O estudo não esclarece se a felicidade decorre desse tratamento humilhante ou se existe apesar dele. Quer dizer, é possível que os portugueses rejubilem por causa dos confinamentos, das limitações de circulação, da imposição de cobrir o rosto, das zaragatoas, dos certificados, das multas por comer sandes no carro, da proibição em comprar água em take-away. Ou então o entusiasmo dos meus compatriotas deve-se a outros motivos, que não devem ser os retumbantes sucessos do Benfica e que o estudo não revela. O estudo revela que motivos “materiais” não pesam em tão intensa satisfação. Mais de metade dos inquiridos acham as condições económicas “fracas” ou “muito fracas”. E praticamente dois terços acreditam que a economia ainda vai piorar. E três quartos, repito, sentem-se felicíssimos. Tudo isto é altamente misterioso e tudo isto lembra a velha graçola da hiena, que apenas copula uma vez por ano, alimenta-se de fezes alheias e ri imenso. A hiena ri de quê? E os portugueses?

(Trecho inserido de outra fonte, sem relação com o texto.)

(** * Document comparison scripts of hivellm/transmutation

    The comparison scripts ([test_precision.py], [compare_modes.py],
    [compare_detailed.py], [detailed_diff.py], [analyze_diff.py]) read two
    markdown files and measure how close they are with Python's [difflib]:
    [SequenceMatcher(None, x, y).ratio()] over the characters of the two
    texts, [unified_diff] over windows of their lines, a handful of counters
    over the diff lines, and ratios per section; [test_authors.py] compares
    the author lines of the two files one by one.

    The development embeds the part of [difflib] the scripts call
    ([SequenceMatcher], [unified_diff]) and the computations of the scripts,
    as functions of the contents of the files that are read.  Python
    operations that can raise (indexing a list) or loop ([while]) are written
    in a small error monad, so that "the call returns" is a statement to
    prove and not a by-product of the encoding. *)

From Stdlib Require Import QArith Ascii String DecimalString.
From stdpp Require Import gmap strings list sorting.

Local Open Scope nat_scope.

(** ** Python prelude: exceptions, indexing, loops *)

Module Py.

Inductive exn : Set :=
| IndexError      (* a list or string indexed out of range *)
| NoProgress.     (* a [while] loop that used up its iteration budget *)

Inductive result (T : Type) : Type :=
| Ok (x : T)
| Raise (e : exn).
Arguments Ok {T} x.
Arguments Raise {T} e.

#[export] Instance result_ret : MRet result := @Ok.
#[export] Instance result_bind : MBind result := λ T U f m,
  match m with
  | Ok x => f x
  | Raise e => Raise e
  end.
#[export] Instance result_fmap : FMap result := λ T U f m,
  match m with
  | Ok x => Ok (f x)
  | Raise e => Raise e
  end.
(** ** The reader and name properties at small inputs *)

Lemma video_frames_read_in_order_are_returned_witness :
  let (answers, self) :=
    VideoReader.getFrames S (VideoReader.init [ 10; 20; 30 ]%nat)
      (map Z.of_nat (seq 0 2)) in
  answers = map (fun frame => inr (S frame)) (firstn 2 [ 10; 20; 30 ]%nat) /\
  VideoReader.cur_frame self = Z.of_nat 2.
Proof.
  apply (video_frames_read_in_order_are_returned nat nat S [ 10; 20; 30 ]%nat 2%nat).
  simpl. lia.
Defined.

Lemma video_reader_never_returns_another_frame_witness :
  option_map S (nth_error [ 10; 20; 30 ]%nat (Z.to_nat 1)) = Some 21%nat /\
  VideoReader.hasFrame (VideoReader.init [ 10; 20; 30 ]%nat) 1 = true.
Proof.
  apply (video_reader_never_returns_another_frame nat nat S [ 10; 20; 30 ]%nat
           [ 0; 2; 1 ] 2%nat 1 21%nat).
  - reflexivity.
  - reflexivity.
Defined.

Lemma video_reader_refuses_to_seek_witness :
  fst (VideoReader.getFrame S (VideoReader.init [ 10; 20; 30 ]%nat) 2)
  = inl VideoReader.RuntimeError /\
  VideoReader.cur_frame
    (snd (VideoReader.getFrame S (VideoReader.init [ 10; 20; 30 ]%nat) 2))
  = VideoReader.cur_frame (VideoReader.init [ 10; 20; 30 ]%nat) /\
  VideoReader.getFrame S
    (snd (VideoReader.getFrame S (VideoReader.init [ 10; 20; 30 ]%nat) 2)) 0
  = VideoReader.getFrame S (VideoReader.init [ 10; 20; 30 ]%nat) 0.
Proof.
  apply (video_reader_refuses_to_seek nat nat S (VideoReader.init [ 10; 20; 30 ]%nat)
           2 0).
  by_evaluation.
Defined.

Lemma both_stamp_texts_are_the_time_witness :
  counts_name_stamp "data/2024-05-01 10:00:00.123456.h264" = "2024-05-01 10:00:00"%string
  /\ stem_stamp "2024-05-01 10:00:00.123456" = "2024-05-01 10:00:00"%string.
Proof.
  apply (both_stamp_texts_are_the_time "2024-05-01 10:00:00" "123456");
    reflexivity.
Defined.

Lemma stamp_without_subsecond_is_cut_short_witness :
  stem_stamp "2024-05-01 10:00:00" = "2024-05-01 10:00:00"%string /\
  counts_name_stamp
    (String.append "data/" (String.append "2024-05-01 10:00:00" ".h264"))
  = drop_last 7 "2024-05-01 10:00:00" /\
  ("2024-05-01 10:00:00"%string <> ""%string ->
   (String.length
      (counts_name_stamp
         (String.append "data/" (String.append "2024-05-01 10:00:00" ".h264")))
    < String.length "2024-05-01 10:00:00")%nat).
Proof.
  apply (stamp_without_subsecond_is_cut_short "2024-05-01 10:00:00").
  reflexivity.
Defined.
(** The record both dialogs hand to the constructor. *)
Lemma dialog_record (n d light dark ty : string) (a e : bool)
    (s : ServiceConfig.t) :
  dark <> "" ->
  ServiceConfig.make n d light (AddServiceDialog.unless_base light light)
    (AddServiceDialog.unless_base dark light) ty a e = Returns s ->
  ServiceConfig.valid s
  /\ s = ServiceConfig.mk n (if String.eqb d "" then capitalize n else d) light
           None (AddServiceDialog.unless_base dark light) ty a e
  /\ ServiceConfig.canonical_icons s
  /\ ServiceConfig.from_dict (ServiceConfig.to_dict s) = Returns s.
Proof.
  intros Hd Hmake.
  assert (ServiceConfig.valid s) as Hv by (by eapply new_Returns_valid).
  assert (s = ServiceConfig.mk n (if String.eqb d "" then capitalize n else d)
                light None (AddServiceDialog.unless_base dark light) ty a e)
    as Hs.
  { rewrite unless_base_same in Hmake.
    destruct (decide (n = "")) as [-> | Hn]; [discriminate Hmake |].
    destruct (ServiceConfig.in_user_system (PStr ty)) eqn:Hty.
    - apply in_user_system_str in Hty.
      rewrite make_Returns in Hmake by done. by injection Hmake as <-.
    - unfold ServiceConfig.make in Hmake.
      rewrite (proj2 (new_Raises_ValueError _ _ _ _ _ _ _ _)) in Hmake
        by (by right).
      discriminate Hmake. }
  assert (ServiceConfig.canonical_icons s) as Hc.
  { subst s. split; cbn; [done | by apply unless_base_canonical]. }
  split; [done |]. split; [done |]. split; [done |].
  rewrite from_dict_to_dict by done. f_equal.
  by apply normalize_icons_fixpoint.
Qed.
Lemma node_gets_its_change_witness :
  (∀ m : gmap string Entry, map_to_list m ≡ₚ map_to_list m)
  ∧ NoDup Sample.zone.*1
  ∧ filter (λ c, Name (RRSet c) = recordname "example.com" "host2")
      (changes (update_records map_to_list (Sample.options "A") Sample.zone
                  Sample.accepting))
    = [ {| Action := UPSERT;
           RRSet := {| Name := recordname "example.com" "host2";
                       Type_ := "A";
                       TTL := 60;
                       ResourceRecords := [ {| Value := "10.0.0.3" |} ] |} |} ].
Proof.
  assert (NoDup Sample.zone.*1) as Hnd.
  { apply (bool_decide_unpack (NoDup Sample.zone.*1)). by vm_compute. }
  split; [intros m; reflexivity|]. split; [exact Hnd|].
  apply (node_gets_its_change map_to_list (λ m, reflexivity _)
           (Sample.options "A") Sample.zone Sample.accepting
           "Z1234567891011" Dns.A Dns.IN "host2"
           [Sample.a_records 60 ["10.0.0.3"]] (Sample.a_records 60 ["10.0.0.3"])).
  - reflexivity.
  - reflexivity.
  - exact Hnd.
  - right; right; left.
  - discriminate.
  - reflexivity.
  - discriminate.
Defined.
(** ** The header *)

Lemma header_inv_step e t ev : header_inv t -> header_inv (step e t ev).
Proof.
  intros [Hs Hw]. destruct ev; simpl step; [split; [exact Hs|exact Hw]|].
  unfold run_step. destruct (pc t) eqn:Hpc.
  - assert (Hdel : forall w, wave_del <$> wf t = Some w ->
                             wf_path w = output (args t)).
    { intros w Hw'. destruct (wf t) as [w0|]; [|discriminate].
      injection Hw' as <-. simpl. now apply Hw. }
    unfold setup, header_inv, header_of.
    destruct (negb (pa_open_ok e _)); simpl; [split; assumption|].
    destruct (negb (wave_open_ok e _)); simpl.
    { split; [intros st [= <-]; reflexivity|assumption]. }
    destruct (channels (args t) <? 1)%Z; simpl.
    { split; [intros st [= <-]; reflexivity|intros w [= <-]; reflexivity]. }
    destruct (get_sample_size (pa_format (args t))) as [wd|] eqn:Hsz; simpl.
    2: { split; [intros st [= <-]; reflexivity|intros w [= <-]; reflexivity]. }
    destruct ((wd <? 1)%Z || (4 <? wd)%Z); simpl.
    { split; [intros st [= <-]; reflexivity|intros w [= <-]; reflexivity]. }
    destruct (rate (args t) <=? 0)%Z; simpl.
    { split; [intros st [= <-]; reflexivity|intros w [= <-]; reflexivity]. }
    split; [intros st [= <-]; reflexivity|].
    eexists. split; [reflexivity|]. simpl. auto.
  - split; [exact Hs|exact Hw].
  - destruct (_recording t); split; simpl; assumption.
  - unfold body. destruct (dev_read e (pulled t)) as [d|]; simpl.
    + split; [exact Hs|]. simpl. destruct Hw as (w & Hw & Hh).
      exists (writeframes d w). rewrite Hw. split; [reflexivity|exact Hh].
    + split; [exact Hs|]. simpl. destruct Hw as (w & Hw & Hh).
      intros w' Hw'. rewrite Hw in Hw'. injection Hw' as <-. apply Hh.
  - unfold finalize. split; simpl.
    + intros st Hst. destruct (stream t) as [s0|]; [|discriminate].
      injection Hst as <-. simpl. now apply Hs.
    + destruct Hw as (w & Hw & Hh). rewrite Hw. simpl.
      eexists. split; [reflexivity|exact Hh].
  - unfold header_inv. rewrite Hpc. split; assumption.
  - unfold header_inv. rewrite Hpc. split; assumption.
Qed.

Uma primeira hipótese é a amostra seleccionada pela Católica ter resultado de um erro grotesco e recaído em indivíduos com graves perturbações mentais. Uma segunda hipótese é a amostragem ser correcta e o erro encontrar-se na cabeça de inúmeros portugueses, incapazes de estabelecer o nexo entre a supressão das liberdades e do dinheiro e uma vida miserável sob quaisquer perspectivas. A ser assim, é tempo de actualizar a canção: “A alegria da pobreza/está nessa grande riqueza/de calar, obedecer, ver sumir o salário a meio do mês para pagar os impostos do combustível, patrocinar vereadores sem pelouro da câmara de Lisboa/e ficar contente”. Todos juntos, agora: “E se à porta, humildemente, bate alguém/cumpra as regras da DGS/coloque o açaimo, mantenha o distanciamento social e não abra”. E venha o refrão: “É uma casa portuguesa, com certeza/é com certeza uma casa que para nosso azar não se confunde com uma casa norueguesa, irlandesa ou sequer luxemburguesa”.

Cantigas à parte, permanece o enigma acerca de uma gente que leva pancada e, de seguida, apressa-se a agradecer aos carrascos. Receio que a tentativa de uma teoria adequada implique o recuo, não de décadas ou séculos, mas de milénios. E mexa com questões delicadas. Os argutos já adivinharam que é o momento de falar do Chega. A recente consagração eleitoral do dr. Ventura recuperou o tema da “raça”, que o partido imagina “pura”, “branca” e “caucasiana”. Ridículo? Sem dúvida, e os justos correram a recordar ao dr. Pacheco de Amorim, ele próprio difícil de confundir com um islandês, as migrações ancestrais que determinaram o que vulgarmente se convencionou designar por “povo português”.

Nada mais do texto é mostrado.